I am not a professional on the subjects of depression and PTSD. The information in these posts is from my own experiences and research to try and better myself. For more thorough and accurate information please see a health care professional and conduct your own research.   

Some of the events in my life mentioned in these posts will be covered more in depth in other posts. Depression and PTSD is not a simple or easy subject to cover so I will try to cover as much as possible, spanning most of my life, recounting events that happened, how I felt or dealt with them at the time and beyond.

The purpose behind these posts is to tell a story of my life and how I eventually suffered depression and PTSD; then how I managed to keep moving forward to ensure I had a better quality of life, not just for myself but for my family and friends.

Although I take inspiration from influential people I research or follow online I am not a born again person preaching religion, nor am I that person that says: I’ve found the light therefore you must follow me”. I like to be there for people and help people as much as I can without detriment to myself or my family.

I try to take information from many sources that best suits my life and circumstances at the time. What works now, or a few years ago might not work in the future but I try to learn with an open mind to build a better life for myself and my family.  
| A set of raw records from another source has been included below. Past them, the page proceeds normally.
(* ===== verification/_CoqProject ===== *)
-Q . S2P
Prelude.v
PyFloat.v
PyStr.v
HeapQ.v
Events.v
Config.v
Analyzer.v
Arrival.v
Request.v
Memory.v
Trace.v
Engine.v
EngineFacts.v
Scheduler.v
ClusterManager.v
ClusterFacts.v
Placement.v
Auth.v
AuthCli.v
PyVal.v
FleetConfig.v
FleetConnection.v
Fleet.v
FleetFacts.v
Allocation.v
Convergence.v
ConvergenceFacts.v
OtelaCli.v
(* ===== verification/Prelude.v ===== *)
(** * OpenTela: a verification library for its Python programs

    OpenTela runs language models on volunteered GPUs.  The repository holds a
    peer-to-peer node in Go and, around it, Python programs: a simulator of a
    serving cluster, the service that issues API keys, the manager of a fleet of
    Slurm jobs, benchmarks, and a command line.  This library models the core of
    those programs and proves what makes each of them correct.

    Paths below are relative to src/contrib/.

    ** How the parts interact

    The simulator (serving-simulator/simulator/core).  The cluster manager owns an
    event loop, one serving engine per node and a placement algorithm.  Arrivals
    are events; the handler of an arrival registers the request and schedules a
    placement decision, whose handler asks the placement algorithm for an engine
    and hands the request to it.  An engine admits a request if its memory planner
    has room, prefills requests one at a time, batches the ready ones for decode,
    takes the time of each step from the roofline analysis of the model, and
    returns completion events, which the manager schedules.  The request objects
    are shared between the manager and the engines.  The static planner divides
    machines among models before a simulation; two calculators search for the best
    division of two fixed clusters.

    The key service keeps two tables in a database that its four endpoints reach
    through sessions; its command line signs challenges and sends them.  The fleet
    manager keeps one relay per cluster and one Slurm job per replica, over
    connections that go through ssh or Paramiko.  The convergence benchmark runs a
    coordinator and observers that poll their nodes and report over a framed channel.
    The command line otela keeps a configuration file and shows the network and the
    wallet.

    ** Files

    Shared:
    - [Prelude]: exceptions ([exn]) and fallible values ([res]), the state and
      exception monad [M], dictionaries as association lists in insertion order
      ([dict]), slices, sets and stable sorting, invariants of computations
      ([keeps]) with their hint database, and lemmas on all of these.
    - [PyFloat]: Python numbers.  A [float] is a binary64 value ([FFin m e] is
      m * 2^e, with infinities and NaN) rounded to nearest even; [num] is an [int] or
      a [float] with Python's mixed arithmetic and comparisons.  Signed zeros are
      identified: no modelled code tells them apart.
    - [PyStr], [PyVal]: methods of ASCII strings, and operations on values of any type.
    - [HeapQ]: the module heapq, sift by sift, generic in the order.

    The simulator:
    - [Events]: core/events.py.  Record [EventLoop], operations [schedule_event], [step],
      [run].  The class [LoopClient] states what handlers must promise.
    - [Request], [Config], [Analyzer], [Memory], [Trace], [Arrival], [Placement]: the
      files of the same name in core (and configs/, roofline.py, model_analyzer.py).
    - [Scheduler]: core/scheduler.py, one definition per class for its place_request,
      and the dispatch of the method call.
    - [Engine]: core/engine.py, methods on the store of request objects, the engine and
      the state behind its callback; [EngineFacts]: the invariant of its queues.
    - [ClusterManager]: core/cluster_manager.py; [ClusterFacts]: the manager's handlers are
      a [LoopClient], and the theorems on whole simulations.
    - [Allocation]: tools/bench_placement/calculator.py and memory_calculator.py.

    Services, the benchmark and the command line:
    - [Auth]: auth/models.py and auth/server.py.  The tables are the record [db].  A
      session ([Session]) has the committed tables, what its transaction sees and what
      it has yet to write; add, delete, query, commit, rollback and close are its
      operations, and an endpoint leaves what its session committed.
    - [AuthCli]: auth/cli.py, against the class [KeyServer] that the service is an
      instance of.
    - [FleetConfig], [FleetConnection], [Fleet], [FleetFacts]: fleet_manager/.  The class
      [Connection] is the interface between the manager and its transports.
    - [Convergence], [ConvergenceFacts]: benchmark_convergence/, the handlers, and a cell
      of the benchmark as a transition system.
    - [OtelaCli]: cli/src/otela_cli, the settings, network and wallet commands.

    ** What the theorems show

    Simulator.  [step] pops an event that none of the pending ones precedes and acts
    as its handler does; the events that [run] pops and handles are in order of time,
    and [run] ends.  An engine's step neither loses nor duplicates a request,
    generates one token for each request of its batch and none for others, and its
    clock never runs backwards.  [add_request] takes the blocks and queues the
    request, or leaves everything but a freshly loaded model as it was.  Block
    accounting is exact.  The placement algorithms choose an engine that none beats,
    and each counts the decisions it makes.  In a whole simulation every generated
    request is completed, rejected, active or still to arrive.  The analysis never
    credits a layer with more than the peak of the hardware, and its operation counts
    are the closed form of a Llama forward pass.  Greedy placements give each machine
    to one model at most.  The allocation search is optimal.

    Services.  A key needs a wallet's signature, a token verifies until revoked and
    never after, a used challenge is not accepted again, and a failing call changes
    nothing; what the command line creates, it verifies and revokes.  Applying a fleet
    file brings Slurm's queues to what an abstract reconciliation prescribes; reading
    squeue back recovers the jobs; a connection leaves no temporary file behind.  The
    messages of the convergence benchmark survive framing, and every result it can
    write aggregates, under every interleaving.  The command line's settings behave as
    a map, and a transfer sends at most the transaction asked for.

    Some theorems record where the code departs from what it says it does: a cluster
    with a node cannot be constructed, so the theorems on simulations take a manager
    whose engines are given ([new_manager]); a challenge can be replayed within a
    window of a minute; decode growth of the KV cache ignores the prompt; the
    risk-aware algorithm never places a request; the reason the roofline algorithm
    gives is that of the engine it looked at last; clearing future events loses the
    order of the queue.

    ** Parameters

    What is not in the repository is an argument of the definitions that use it:
    AutoConfig.from_pretrained, hashes, signatures and base58, random draws, JSON, YAML
    and Jinja, the operations of ssh, scp, Paramiko, Slurm, HTTP and Solana, the file
    system and the clock, x ** 1.5, the rounding of sum and of NumPy's mean over
    floats, the text of a float, and the order in which a Python set is iterated (any
    order satisfying [IterOrder]).  What a theorem relies on of them is a class
    ([Slurm], [ConnectionLaws], ...) or a hypothesis, with a witness that satisfies it.
    Concurrency is a sequence of steps: the theorems quantify over all of them.  Where
    the outside answers, the answer may depend on everything done before.

    ** Fuel

    [EventLoop.run] loops until its queue is empty; [run] takes a number of iterations,
    and [run_terminates] shows that [max_events + 1] suffice.  The arrival processes
    that draw until a time is reached take fuel as well, and what is proved of them
    holds of a result.  The loop of [run_simulation] that schedules load balancing
    takes fuel of its own.  The sifts of heapq and [chunks] get the length of their input.
    Everything else is structural.

    ** Not modelled

    The network profiler, the overhead benchmark, the scripts and the proxy that run
    real clusters, the measurement of real servers, the submission and the report of
    the convergence benchmark, the provisioning of clusters by the command line, and
    the experiment scripts with their reports: they drive live machines or summarise
    files of finished runs.  Drawing (plots and notebooks), printed layout and log
    lines, argument parsing, the GPU query and the local demo are output or I/O with
    no state to reason about.  The node in Go, the reward program in Rust and the
    tools in TypeScript are in other languages. *)

From stdpp Require Export base list strings gmap pretty.
From Stdlib Require Export ZArith Lia.
From Stdlib Require Import Sorted.
Lemma siftup_loop_spec fuel h pos x h' p :
  length h ≤ fuel + pos → pos < length h →
  Forall P (<[pos:=x]> h) → hole_heap (<[pos:=x]> h) pos →
  siftup_loop fuel h pos = (h', p) →
  p < length h' ∧ weak_heap (<[p:=x]> h') p ∧ <[p:=x]> h' ≡ₚ <[pos:=x]> h.
Proof.
  revert h pos. induction fuel as [|fuel IH]; intros h pos Hf Hl HP Hw; [lia|].
  cbn [siftup_loop]. set (cp := 2 * pos + 1).
  assert (Hx : <[pos:=x]> h !! pos = Some x) by (by apply list_lookup_insert_eq).
  assert (Hoff : ∀ k, k ≠ pos → <[pos:=x]> h !! k = h !! k) by (intros; by apply list_lookup_insert_ne).
  destruct (h !! cp) as [c|] eqn:Hc.
  2:{ intros [= <- <-]. split_and!; [done| |done]. apply hole_heap_leaf; [|done].
      by rewrite Hoff by lia. }
  set (cp' := match h !! (cp + 1) with Some r => if lt c r then cp else cp + 1 | None => cp end).
  assert (Hcp' : ∃ c', h !! cp' = Some c' ∧ 0 < cp' ∧ parent cp' = pos ∧ pos < cp' ∧
    (∀ k z, 0 < k → parent k = pos → k ≠ cp' → h !! k = Some z → le c' z)).
  { assert (HPall : ∀ k z, k ≠ pos → h !! k = Some z → P z).
    { intros k z Hk Hz. eapply Forall_lookup_1; [exact HP|]. by rewrite Hoff. }
    subst cp'. destruct (h !! (cp + 1)) as [r|] eqn:Hr.
    - assert (P c ∧ P r) as [Pc Pr] by (split; eapply HPall; [|done| |done]; lia).
      destruct (lt c r) eqn:Hlt.
      + exists c. split_and!; [done|lia|apply parent_left|lia|].
        intros k z Hk Hpk Hne Hz. destruct (parent_child k pos Hk Hpk); [done|].
        replace k with (cp + 1) in Hz by lia. simplify_eq. by apply ho_total.
      + exists r. split_and!; [done|lia|apply parent_right|lia|].
        intros k z Hk Hpk Hne Hz. destruct (parent_child k pos Hk Hpk); [|lia].
        replace k with cp in Hz by lia. by simplify_eq.
    - exists c. split_and!; [done|lia|apply parent_left|lia|].
      intros k z Hk Hpk Hne Hz. destruct (parent_child k pos Hk Hpk); [done|].
      replace k with (cp + 1) in Hz by lia. congruence. }
  destruct Hcp' as (c' & Hc' & Hpos' & Hpar & Hgt & Hmin). rewrite Hc'.
  assert (HV : <[cp':=x]> (<[pos:=c']> h) = <[cp':=x]> (<[pos:=c']> (<[pos:=x]> h)))
    by (by rewrite list_insert_insert_eq).
  assert (Hperm : <[cp':=x]> (<[pos:=c']> h) ≡ₚ <[pos:=x]> h).
  { rewrite HV. apply Permutation_insert_swap; [done|]. by rewrite Hoff by lia. }
  intros Hloop. rewrite <- Hperm. apply (IH (<[pos:=c']> h) cp') in Hloop; [done|..].
  - rewrite length_insert. lia.
  - rewrite length_insert. by eapply lookup_lt_Some.
  - by rewrite Hperm.
  - rewrite HV. apply hole_heap_swap; try done.
    + by rewrite Hoff by lia.
    + intros k z Hk Hpk Hne. pose proof (parent_lt k Hk). rewrite Hoff by lia. eauto.
Qed.
(* ===== verification/Trace.v ===== *)
(** * Trace events

    Models [simulator/core/trace.py]: the Chrome trace event, its colour and
    the document [export_chrome_trace] writes.  MD5 is a parameter (the digest
    as an integer), and so is the order in which Python walks a set. *)

From Stdlib Require Import QArith Ascii.
From S2P Require Import Prelude PyFloat PyStr.

#[local] Open Scope string_scope.
#[local] Open Scope list_scope.
#[local] Open Scope Z_scope.

Inductive pid := PidInt (z : Z) | PidStr (s : string).

#[export] Instance pid_eq_dec : EqDecision pid.
Proof. solve_decision. Defined.

Definition pid_val (p : pid) : pyval := match p with PidInt z => VInt z | PidStr s => VStr s end.

Record TraceEvent := mkTrace {
  te_name : string;
  te_cat : string;
  te_ph : string;
  te_pid : pid;
  te_tid : pid;
  te_ts : Z;
  te_args : option (dict pyval);
  te_dur : option Z;
  te_cname : option string;
}.

Definition opt_entry {A} (k : string) (f : A → pyval) (o : option A) : dict pyval :=
  match o with Some a => [(k, f a)] | None => [] end.

(** [TraceEvent.to_dict] *)
Definition TraceEvent_to_dict (e : TraceEvent) : dict pyval :=
  [("name", VStr (te_name e)); ("cat", VStr (te_cat e)); ("ph", VStr (te_ph e));
   ("pid", pid_val (te_pid e)); ("tid", pid_val (te_tid e)); ("ts", VInt (te_ts e))]
  ++ opt_entry "args" VDict (te_args e) ++ opt_entry "dur" VInt (te_dur e)
  ++ opt_entry "cname" VStr (te_cname e).

(** [int(t * 1e6)] *)
Definition microseconds (t : pyfloat) : res Z := py_int (fmul t (flit 1000000 1)).

Definition colors : list string :=
  ["generic_work"; "good"; "rail_response"; "rail_animation"; "rail_load"; "startup";
   "cq_build_running"; "cq_build_passed"; "thread_state_running"; "thread_state_iowait"].

Section Trace.
(** [int(hashlib.md5(s.encode()).hexdigest(), 16)] and the iteration order of a set of process ids. *)
Context (md5 : string → Z) (iter : list pid → list pid).

Definition get_request_color (request_id : string) : string :=
  nth (Z.to_nat (md5 request_id mod Z.of_nat (length colors))) colors "".

(** The name and sort index shown for a process. *)
Definition process_metadata (p : pid) : res (string * Z) :=
  if bool_decide (p = PidStr "request_tracker") then Ok ("Request Lifecycle Tracker", -1)
  else if bool_decide (p = PidStr "cluster") then Ok ("Cluster Manager", 0)
  else match p with
       | PidStr s =>
           if startswith "node_" s then
             field ← of_option IndexError (split_on "_"%char s !! 1%nat);
             n ← int_of_str field;
             Ok ("Engine: " +:+ s, n)
           else Ok ("Process: " +:+ s, 2)
       | PidInt z => Ok ("Process: " +:+ str_of_int z, 2)
       end.

Definition process_events (p : pid) (name : string) (index : Z) : list pyval :=
  [VDict [("name", VStr "process_name"); ("ph", VStr "M"); ("pid", pid_val p);
          ("args", VDict [("name", VStr name)])];
   VDict [("name", VStr "process_sort_index"); ("ph", VStr "M"); ("pid", pid_val p);
          ("args", VDict [("sort_index", VInt index)])]].

(** The document written by [export_chrome_trace]. *)
Definition export_chrome_trace (events : list TraceEvent) : res (dict pyval) :=
  let process_ids := iter (remove_dups (map te_pid events)) in
  metadata ← mapR (fun p => '(name, index) ← process_metadata p; Ok (process_events p name index)) process_ids;
  Ok [("traceEvents", VList (concat metadata ++ map (fun e => VDict (TraceEvent_to_dict e)) events));
      ("displayTimeUnit", VStr "ms")].
End Trace.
There is a really jazzy Dolly Parton song called, Better Get To Livin’. Yes I am a country music fan but I take a lot of comfort from listening to lots of different music.  

The longer I was dealing with depression and PTSD the more interested I became in it. I started to lose the fear of talking about it. It has been a slow journey for me being comfortable talking openly about my experiences; it even took quite some time before I could talk to my family and friends about it but I was eventually talking openly with work colleagues and even to Boarding Operations classes I was teaching with navy. One thing I noticed while teaching was when I mentioned anything about my experiences the students became very interested; and seeing their interest gave me the confidence to speak up more regularly. 

To read the back story which mainly led to what I have mentioned above please click the following link SIEV 36.

It was several years after SIEV 36 when I tried to write down everything I could remember about that day, it still took a while but I got there eventually. Initially it was just for me to record what I could of the incident but decided writing it down was the best way for me to let those closest to me read, in my own words, what happened. Since then writing on a regular basis has helped me get to know myself better and get certain things off my mind.

There were lots and lots of thoughts swirling around, constantly, with no clear direction of where those thoughts were going or their purpose for being there in the first place. After a considerable amount of time learning about myself and how my mind worked I wrote things down in notes (usually scattered in notebooks, sticky notes, word docs or on my phone), then letters, then an attempt at a small book just for my family, before eventually evolving it in to the creation of these blog posts.

One of the things with depression is you struggle to focus or concentrate properly, you try to figure out your thought process and why it is happening to you but you just end up ruminating making things worse.

I have always had an active mind and quite often over my life people have accused me of thinking too much and over thinking. It has only been in the last couple of years my mind and thought processes have started to slow down. Who knows why, it could be because I now have a better understanding of how my mind works or just simply getting older, or both. Part of my problem was the constant over thinking I have always done, combine that with depression and you have a recipe for disaster. My mind was consuming itself and I shut off from the world so I could try and figure it all out but I couldn’t.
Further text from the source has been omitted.